With regard to gathering information about market trends, although there are tons of websites talking about cryptocurrency trading, I preferred to subscribe to a professional consultancy service [5] to receive buying/selling suggestions (aka signals) on a regular basis, as I would not have the time to do such analysis by myself. For the sake of completeness, I also

  • Joined some public Telegram groups related to the blockchain and digital currency technologies
  • Followed some Youtube channels
  • Listened to some interesting podcasts.

I based my trading decisions on all of this information.

Lastly, I mention the website. It provides a free service which allows tracking of all the cryptocurrencies you have in your portfolio, no matter where they are stored. It calculates realized and potential gains and gives you a very effective view of the overall currencies allocation.  I strongly recommend it if you want to do trading seriously.



[1] As known, this is the power par excellence.

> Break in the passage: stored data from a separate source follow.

Lemma wp_GetClockInfo s c (Q : Z → TG → Prop) : ring_ok s c → (∀ f, Q f s) → wp CFE_TIME_GetClockInfo Q s.
Proof.
  intros H HQ. unfold CFE_TIME_GetClockInfo, CFE_TIME_GetReferenceState. wp_steps. rewrite slot4_Z. eapply wp_rd_ref; [apply (rg_has _ _ H)|]. wp_steps. apply HQ.
Qed.

Lemma Housekeeping_run s c v0 : ring_ok s c → ResetArea s = Some v0 → DataStoreStatus s ≠ CFE_TIME_RESET_AREA_ERROR →
  ∃ s', CFE_TIME_HousekeepingCmd s = Some (tt, s') ∧ ResetArea s' = Some (saved s c) ∧ LocalTime s' = LocalTime s.
Proof.
  intros H Ha Hst. enough (wp CFE_TIME_HousekeepingCmd (λ _ s', ResetArea s' = Some (saved s c) ∧ LocalTime s' = LocalTime s) s) as Hw.
  { destruct (wp_inv _ _ _ Hw) as ([] & s' & E & ?). by exists s'. }
  unfold CFE_TIME_HousekeepingCmd, CFE_TIME_UpdateResetVars, CFE_TIME_GetHkData. wp_step. eapply wp_GetReference; [exact H|].
  wp_step. wp_step. wp_step. rewrite (proj2 (Z.eqb_neq _ _) Hst). cbn [negb when]. wp_step. wp_step. wp_step.
  set (s1 := s <| ResetArea ::= _ |>). assert (ring_ok s1 c) as H1 by by apply (ring_same s). do 4 wp_step. apply wp_CalculateState. intros st.
  wp_step. eapply wp_GetClockInfo; [exact H1|]. intros f. wp_steps. split; [|done]. cbn. by rewrite Ha.
Qed.

End clock.

(** The parts of a time are atoms. *)
Ltac mod_ring :=
  apply mod_intro; [done|];
  repeat match goal with
  | |- context [unrolled ?a ?b ?c] => generalize (unrolled a b c); intros ?
  | |- context [val ?a] => generalize (val a); intros ?
  | |- context [delay_val ?a] => generalize (delay_val a); intros ?
  | |- context [leap_val ?a] => generalize (leap_val a); intros ?
  end;
  assert (2 ^ 64 ≠ 0) as Hn by done; revert Hn; generalize (2 ^ 64); intros n Hn;
  repeat match goal with |- context [?a mod n] => rewrite (mod_pull a n) by done; generalize (a / n); intros ? end;
  match goal with |- (_ | ?x) => ring_simplify x end;
  repeat first [apply Z.divide_factor_l|apply Z.divide_0_r|apply Z.divide_sub_r|apply Z.divide_add_r];
  try match goal with |- (_ | - _ * ?q) => exists (- q); ring | |- (_ | - (_ * ?q)) => exists (- q); ring end.
(* ===== verification/TimeTheorems.v ===== *)
(** * Theorems about the time service *)
From S2P Require Import Prelude Config ResourceId TimeApi TimeState TimeTone TimeTask TimeOps TimeSafe TimeClock TimeCmds.

Section clock.
Context `{Cfg : TimeCfg}.
Implicit Types (c : CFE_TIME_ReferenceState_t) (s : TG) (t : CFE_TIME_SysTime_t).

(** [C32] In every state the time service can reach, after any sequence of commands, tone
    signals, interrupts, calls of applications and processor resets, every call returns,
    and the record of reference data in use has the last version, holds times of 32 bit
    seconds and subseconds, and is in flywheel mode when that has been commanded. *)
Theorem time_safe s call (Hr : time_reach s) (Hok : call_ok call) :
  ∃ s' c, time_call call s = Some (tt, s') ∧ time_reach s' ∧ current s' = Some c ∧ StateVersion c = LastVersionCounter s' ∧ ref_ok c ∧
    fly_state (rs_ClockFlyState c) ∧ set_state (rs_ClockSetState c) ∧
    (Forced2Fly s' = true → rs_ClockFlyState c = CFE_TIME_FlywheelState_IS_FLY).
Proof.
  destruct (time_reach_inv s Hr) as (c0 & H0). destruct (wp_inv _ _ _ (keeps_call call Hok s c0 H0)) as ([] & s' & E & c & H).
  exists s', c. destruct H as ([[_ Hc] Hv _] & (H1 & H2 & H3) & _ & Hf). split_and!; try done. by eapply reach_call.
Qed.

(** After CFE_TIME_SetTime the clock reads the time set, and later that time plus
    what the local clock has counted in between, in both time formats and also when the
    local clock has rolled over. *)
Theorem set_time_reads s c t clk (Hr : time_reach s) (Hc : current s = Some c) (Ht : time_ok t) :
  ∃ s' t', CFE_TIME_SetTime t s = Some (tt, s') ∧ CFE_TIME_GetTime (s' <| LocalTime := clk |>) = Some (t', s' <| LocalTime := clk |>) ∧
    let now := unrolled (MaxLocalClock s) (rs_AtToneLatch c) in
    val t' = (val t + (now (latch_of clk) - now (latch_of (LocalTime s)))) mod 2 ^ 64.
Proof.
  destruct (reach_facts s c Hr Hc) as (H & (Hrec & _) & (_ & _ & _ & _ & _ & _ & _ & Hm) & _).
  destruct (wp_inv _ _ _ (wp_SetTime c t s H)) as ([] & s' & E & ->). set (s' := updated _ s) in *.
  pose proof (updated_ok c _ s (rg_has _ _ H) : ring_ok s' _) as H'.
  exists s', (time_at (MaxLocalClock s) (c <| rs_AtToneSTCF := new_stcf t (reference_of (MaxLocalClock s) c (latch_of (LocalTime s))) |> <| StateVersion := u32 (LastVersionCounter s + 1) |>) (latch_of clk)).
  split; [exact E|]. split; [exact (GetTime_run s' _ clk H')|]. destruct Hrec as (R1 & R2 & R3 & R4).
  rewrite time_val by (unfold ref_ok; split_and!; try done; apply new_stcf_ok).
  set (stcf := new_stcf t (reference_of (MaxLocalClock s) c (latch_of (LocalTime s)))) in *.
  change (rs_AtToneSTCF (c <| rs_AtToneSTCF := stcf |> <| StateVersion := u32 (LastVersionCounter s + 1) |>)) with stcf.
  change (leap_val (c <| rs_AtToneSTCF := stcf |> <| StateVersion := u32 (LastVersionCounter s + 1) |>)) with (leap_val c).
  change (met_at (MaxLocalClock s) (c <| rs_AtToneSTCF := stcf |> <| StateVersion := u32 (LastVersionCounter s + 1) |>)) with (met_at (MaxLocalClock s) c).
  unfold stcf. rewrite new_stcf_val, !met_val by (done || apply latch_ok). mod_ring.
Qed.

(** [C33] CFE_TIME_ToneVerify updates the reference data exactly when the tone signal
    and the data are both new, the time between them is in the window and flywheel mode has
    not been commanded.  A match and a mismatch are counted; a mismatch, and a match in
    commanded flywheel mode, change nothing but their counter and the times the next
    call compares with. *)
Theorem tone_verify s c t1 t2 (Hr : time_reach s) (Hc : current s = Some c) (H1 : time_ok t1) (H2 : time_ok t2) (Hmin : 0 <= MinElapsed s) :
  let compared s' := s' <| PrevTime1 := t1 |> <| PrevTime2 := t2 |> in
  ∃ s', CFE_TIME_ToneVerify t1 t2 s = Some (tt, s') ∧ PrevTime1 s' = t1 ∧ PrevTime2 s' = t2 ∧
    (tone_in_window s t1 t2 → ToneMatchCounter s' = u32 (ToneMatchCounter s + 1) ∧ ToneMatchErrorCounter s' = ToneMatchErrorCounter s ∧
       if Forced2Fly s then s' = compared (s <| ToneMatchCounter ::= λ n, u32 (n + 1) |>)
       else ∃ c', current s' = Some c' ∧ tone_applied s s' c c') ∧
    (¬ tone_in_window s t1 t2 → s' = compared (s <| ToneMatchErrorCounter ::= λ n, u32 (n + 1) |>)).
Proof.
  intros compared. destruct (reach_facts s c Hr Hc) as (H & (_ & Hf & _) & (_ & _ & _ & _ & _ & _ & Hl) & _).
  destruct (wp_inv _ _ _ (wp_ToneVerify c t1 t2 s H)) as ([] & s' & E & ->). eexists. split; [exact E|]. clear E.
  split; [done|]. split; [done|]. pose proof (tone_match_iff s t1 t2 Hl H1 H2 Hmin) as Hi. unfold tone_done. destruct (tone_match s t1 t2).
  - split; [|intros Hn; destruct Hn; by apply Hi]. intros _. destruct (Forced2Fly s).
    + by split_and!.
    + split; [reflexivity|]. split; [reflexivity|]. set (r := reference_of _ _ _). pose proof (tone_rest_ring s c r (u32 (ToneMatchCounter s + 1)) H) as Ht.
      change (s <| ToneMatchCounter ::= _ |>) with (s <| ToneMatchCounter := u32 (ToneMatchCounter s + 1) |>).
      eexists. split; [rewrite current_prev; apply (updated_current c _ _ Ht)|]. apply tone_applied_prev2. by apply tone_applies.
  - split; [intros Hn; apply Hi in Hn; done|]. intros _. done.
Qed.

(** [C34] In the configuration where the data follow the tone, a client that has not been
    commanded into flywheel mode and gets the time at the tone, in the window after a new
    tone signal, is synchronized with the server: later it reads, as TAI, the MET and STCF
    of the packet plus what its local clock has counted since the tone signal, corrected
    by its delay, and its clock state is the one of the packet.  A client in commanded
    flywheel mode keeps its reference data. *)
Theorem client_sync s c p clk (Hr : time_reach s) (Hc : current s = Some c) (Hcl : TIME_CFG_SERVER = false) (Hw : TIME_AT_TONE_WILL_BE = false)
    (Hp1 : time_ok (td_AtToneMET p)) (Hp2 : time_ok (td_AtToneSTCF p)) (Hmin : 0 <= MinElapsed s)
    (Hwin : tone_in_window s (ToneSignalLatch s) (latch_of (LocalTime s)))
    (Hst : td_AtToneState p ∈ [CFE_TIME_ClockState_INVALID; CFE_TIME_ClockState_VALID; CFE_TIME_ClockState_FLYWHEEL]) :
  ∃ s', CFE_TIME_ToneData p s = Some (tt, s') ∧
    if Forced2Fly s then current s' = Some c else
    ∃ t, CFE_TIME_GetTAI (s' <| LocalTime := clk |>) = Some (t, s' <| LocalTime := clk |>) ∧
      val t = (val (td_AtToneMET p) + val (td_AtToneSTCF p) +
               (unrolled (MaxLocalClock s) (ToneSignalLatch s) (latch_of clk) - val (ToneSignalLatch s)) + delay_val c) mod 2 ^ 64 ∧
      CFE_TIME_GetClockState s' = Some (td_AtToneState p, s').
Proof.
  destruct (reach_facts s c Hr Hc) as (H & ((_ & _ & Hd & _) & Hf & _) & (_ & _ & Hts & _ & _ & _ & Hl) & _).
  destruct (Forced2Fly s) eqn:Hff; [by apply ToneData_forced|].
  assert (tone_match s (ToneSignalLatch s) (latch_of (LocalTime s)) = true) as Hm by (apply tone_match_iff; try done; apply latch_ok).
  destruct (ToneData_match c p s Hw Hff H Hf Hm) as (s' & c' & E & Hr' & El & Ha).
  unfold tone_applied in Ha. rewrite Hcl in Ha. destruct Ha as (A1 & A2 & A3 & A4 & A5 & A6 & A7 & A8 & A9).
  exists s'. split; [exact E|]. exists (CFE_TIME_Add (met_at (MaxLocalClock s') c' (latch_of clk)) (rs_AtToneSTCF c')). split; [by apply GetTAI_run|]. split.
  - assert (ref_ok c') as Hok by (unfold ref_ok; rewrite A1, A3, A5, A6; by split_and!).
    rewrite El, Add_val, met_val by (done || apply met_ok || apply latch_ok || apply Hl || apply Hok).
    rewrite A1, A5, A6. unfold delay_val. rewrite A3, A4, Zplus_mod_idemp_l. f_equal. cbn. lia.
  - rewrite (GetClockState_run s' c' Hr'). unfold clock_state, TIME_CFG_CLIENT. rewrite A2, A8, A9, Hcl. cbn [PendingState pending_of]. do 2 f_equal.
    rewrite !elem_of_cons, elem_of_nil in Hst. change (PendingState (pending_of s p)) with (td_AtToneState p). by destruct Hst as [E0|[E0|[E0|[]]]]; rewrite E0.
Qed.

(** The 1 Hz state machine of a server does not move the MET, while it adjusts the
    STCF by the commanded amount: two seconds without a tone put the clock into flywheel
    mode, and a clock in flywheel mode latches its own time after eight seconds. *)
Theorem one_hz s c (Hr : time_reach s) (Hc : current s = Some c) (Ha : time_ok (OneHzAdjust s)) :
  ∃ s' c' m, CFE_TIME_Local1HzStateMachine s = Some (tt, s') ∧ current s' = Some c' ∧
    rs_ClockFlyState c' = (if CFE_PLATFORM_TIME_CFG_START_FLY <=? hz_since s c then CFE_TIME_FlywheelState_IS_FLY else rs_ClockFlyState c) ∧
    val (rs_AtToneSTCF c') = (val (rs_AtToneSTCF c) + adjust_val s) mod 2 ^ 64 ∧
    (rs_ClockFlyState c = CFE_TIME_FlywheelState_IS_FLY → CFE_PLATFORM_TIME_CFG_LATCH_FLY <= hz_since s c → rs_AtToneLatch c' = latch_of (LocalTime s)) ∧
    CFE_TIME_GetMET s = Some (m, s) ∧ (TIME_CFG_SERVER = true → CFE_TIME_GetMET s' = Some (m, s')).
Proof.
  destruct (reach_facts s c Hr Hc) as (H & ((Hm & Hs & _) & Hf & _) & _). destruct (hz_run s c H) as (s' & v & E & H' & El & Et).
  destruct (hz_next_same s c) as (N1 & N2 & N3 & N4).
  exists s', ((hz_next s c) <| StateVersion := v |>), (met_at (MaxLocalClock s) c (latch_of (LocalTime s))). split; [exact E|]. split; [apply (rg_has _ _ H')|].
  split; [|split; [|split; [|split; [by apply GetMET_run|]]]].
  - cbn. unfold hz_next. destruct (hz_start s c) eqn:Es; unfold hz_start in Es.
    + apply andb_true_iff in Es as [_ ->]. done.
    + assert (rs_ClockFlyState (hz_ref s c) = rs_ClockFlyState c) as Eh by (unfold hz_ref; by destruct (adjusting s)).
      transitivity (rs_ClockFlyState c); [destruct (hz_latch s c); exact Eh|]. destruct Hf as [Hf|Hf]; rewrite Hf in *; [|by destruct (_ <=? _)].
      by destruct (CFE_PLATFORM_TIME_CFG_START_FLY <=? hz_since s c).
  - cbn. rewrite N1. by apply hz_stcf.
  - intros Ef Hge. assert (hz_latch s c = true) as Eh by (unfold hz_latch; rewrite Ef; by apply Z.leb_le). cbn. unfold hz_next. by rewrite (hz_exclusive _ _ Eh), Eh.
  - intros Hsrv. rewrite (GetMET_run s' _ H'), El, Et. do 2 f_equal. destruct (hz_latch s c) eqn:Eh.
    + rewrite (met_latched _ c); [unfold delayed, TIME_CFG_CLIENT; by rewrite Hsrv|apply latch_ok|..]; cbn; try done; unfold hz_next; by rewrite (hz_exclusive _ _ Eh), Eh.
    + destruct (N4 eq_refl) as [N5 N6]. unfold met_at, delayed, TIME_CFG_CLIENT. rewrite Hsrv. cbn. by rewrite N5, N6.
Qed.

(** In a client in flywheel mode, the latch of the 1 Hz state machine moves the MET by
    the delay: the MET it latches has been corrected by the delay, and reading the clock
    corrects it again. *)
Theorem client_latch_drift s c (Hr : time_reach s) (Hc : current s = Some c) (Hcl : TIME_CFG_SERVER = false)
    (Hfly : rs_ClockFlyState c = CFE_TIME_FlywheelState_IS_FLY) (Hge : CFE_PLATFORM_TIME_CFG_LATCH_FLY <= hz_since s c) :
  ∃ s' m m', CFE_TIME_GetMET s = Some (m, s) ∧ CFE_TIME_Local1HzStateMachine s = Some (tt, s') ∧ LocalTime s' = LocalTime s ∧
    CFE_TIME_GetMET s' = Some (m', s') ∧ val m' = (val m + delay_val c) mod 2 ^ 64.
Proof.
  destruct (reach_facts s c Hr Hc) as (H & ((_ & _ & Hd & _) & _) & _). destruct (hz_run s c H) as (s' & v & E & H' & El & Et).
  assert (hz_latch s c = true) as Eh by (unfold hz_latch; rewrite Hfly; by apply Z.leb_le). destruct (hz_next_same s c) as (_ & N2 & N3 & _).
  eexists s', _, _. split; [by apply GetMET_run|]. split; [exact E|]. split; [done|]. split; [by apply GetMET_run|]. rewrite El, Et.
  rewrite (met_latched _ c); [apply delayed_val; [apply met_ok|done]|apply latch_ok|..]; cbn; try done; unfold hz_next; by rewrite (hz_exclusive _ _ Eh), Eh.
Qed.

(** [C35] A server keeps its time over a processor reset: the housekeeping request saves
    the time, and an initialization at the same instant recovers the MET, the STCF, the
    leap seconds and the selected signal, so that the clock reads the same time; the time
    counts as not set until it is commanded. *)
Theorem reset_recovers s c v0 (Hr : time_reach s) (Hc : current s = Some c) (Hsrv : TIME_CFG_SERVER = true) (Harea : ResetArea s = Some v0)
    (Hst : DataStoreStatus s ≠ CFE_TIME_RESET_AREA_ERROR)
    (Hsig : ClockSignal s = CFE_TIME_ToneSignalSelect_PRIMARY ∨ ClockSignal s = CFE_TIME_ToneSignalSelect_REDUNDANT) :
  ∃ s1 s2 c2 t, CFE_TIME_HousekeepingCmd s = Some (tt, s1) ∧ CFE_TIME_InitData s1 = Some (tt, s2) ∧
    CFE_TIME_GetTAI s = Some (t, s) ∧ CFE_TIME_GetTAI s2 = Some (t, s2) ∧ current s2 = Some c2 ∧ rs_AtToneSTCF c2 = rs_AtToneSTCF c ∧
    rs_LeapSeconds c2 = rs_LeapSeconds c ∧ ClockSignal s2 = ClockSignal s ∧ DataStoreStatus s2 = CFE_TIME_RESET_AREA_EXISTING ∧
    CFE_TIME_GetClockState s2 = Some (CFE_TIME_ClockState_INVALID, s2).
Proof.
  destruct (reach_facts s c Hr Hc) as (H & _). destruct (Housekeeping_run s c v0 H Harea Hst) as (s1 & E1 & A1 & T1).
  destruct (wp_inv _ _ _ (wp_InitData s1)) as ([] & s2 & E2 & H2 & I1 & I2 & _ & I3 & I4 & _ & _ & _ & _ & _ & _ & _ & I5 & _).
  assert (area_valid (saved s c) = true) as Hv by (unfold area_valid; cbn; destruct Hsig as [-> | ->]; done).
  unfold init_ref in H2. rewrite A1 in *. cbn [start_vars store_status] in *. rewrite Hv in *.
  eexists s1, s2, _, _. split; [exact E1|]. split; [exact E2|]. split; [by apply (GetTAI_now s c)|]. split; [|split; [apply (rg_has _ _ H2)|]].
  - rewrite (GetTAI_now s2 _ H2). do 3 f_equal. rewrite I2, T1. unfold met_at at 1. cbn [rs_AtToneMET rs_AtToneLatch rs_AtToneSTCF].
    rewrite since_zero, Add_zero by (apply latch_ok || apply met_ok). unfold delayed, TIME_CFG_CLIENT. by rewrite Hsrv.
  - split_and!; try done. by rewrite (GetClockState_run s2 _ H2).
Qed.

(** A ground command other than the reset of the counters is executed, and counted
    as executed, exactly when its code is known, its size is that of the command, its
    arguments are valid and the configuration allows it; every other one is counted as an
    error and reported, and changes nothing else. *)
Theorem ground_commands s m (Hr : time_reach s) (Hid : tm_MsgId m = CFE_TIME_CMD_MID) (Hcc : tm_FcnCode m ≠ CFE_TIME_RESET_COUNTERS_CC) :
  if command_valid m then ∃ s', CFE_TIME_TaskPipe m s = Some (tt, s') ∧ executed s s'
  else ∃ e, CFE_TIME_TaskPipe m s = Some (tt, refused e s).
Proof.
  destruct (time_reach_inv s Hr) as (c & H & _). pose proof (ground_outcome m Hcc) as Ho. rewrite (TaskPipe_ground m Hid). unfold command_valid.
  destruct (ground_command m) as [[n h]|].
  - destruct Ho as (ok & -> & Ho). specialize (Ho s c H). unfold CFE_TIME_VerifyCmdLength. destruct (n =? tm_Size m); cbn [negb andb].
    + destruct ok.
      * destruct (wp_inv _ _ _ Ho) as ([] & s' & E & Hx). exists s'. split; [exact E|exact Hx].
      * destruct Ho as (e & Ho). exists e. destruct (wp_inv _ _ _ Ho) as ([] & s' & E & ->). exact E.
    + exists CFE_TIME_LEN_ERR_EID. by destruct s.
  - rewrite Ho. exists CFE_TIME_CC_ERR_EID. done.
Qed.

End clock.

[2] This issue reminds me of horizontal democracy. In Italy, a young political movement (called Movimento 5 Stelle) tried to implement a horizontal decision-making process. At the end of the day, leaders and followers emerged among its elected representatives anyway. It seems that the leader/follower dichotomy is intrinsic to the human condition. However, this is a complex matter that probably deserves a specific post …

[3] Actually, there are exchanges that allow converting fiat money to some digital currencies directly. For instance, Bitfinex supports USD/Ether conversions.

[4] I heard of traditional banks which reject transfers from the exchanges. I recommend checking in advance if your bank is one of these.

[5] I took advantage of a free-trial period.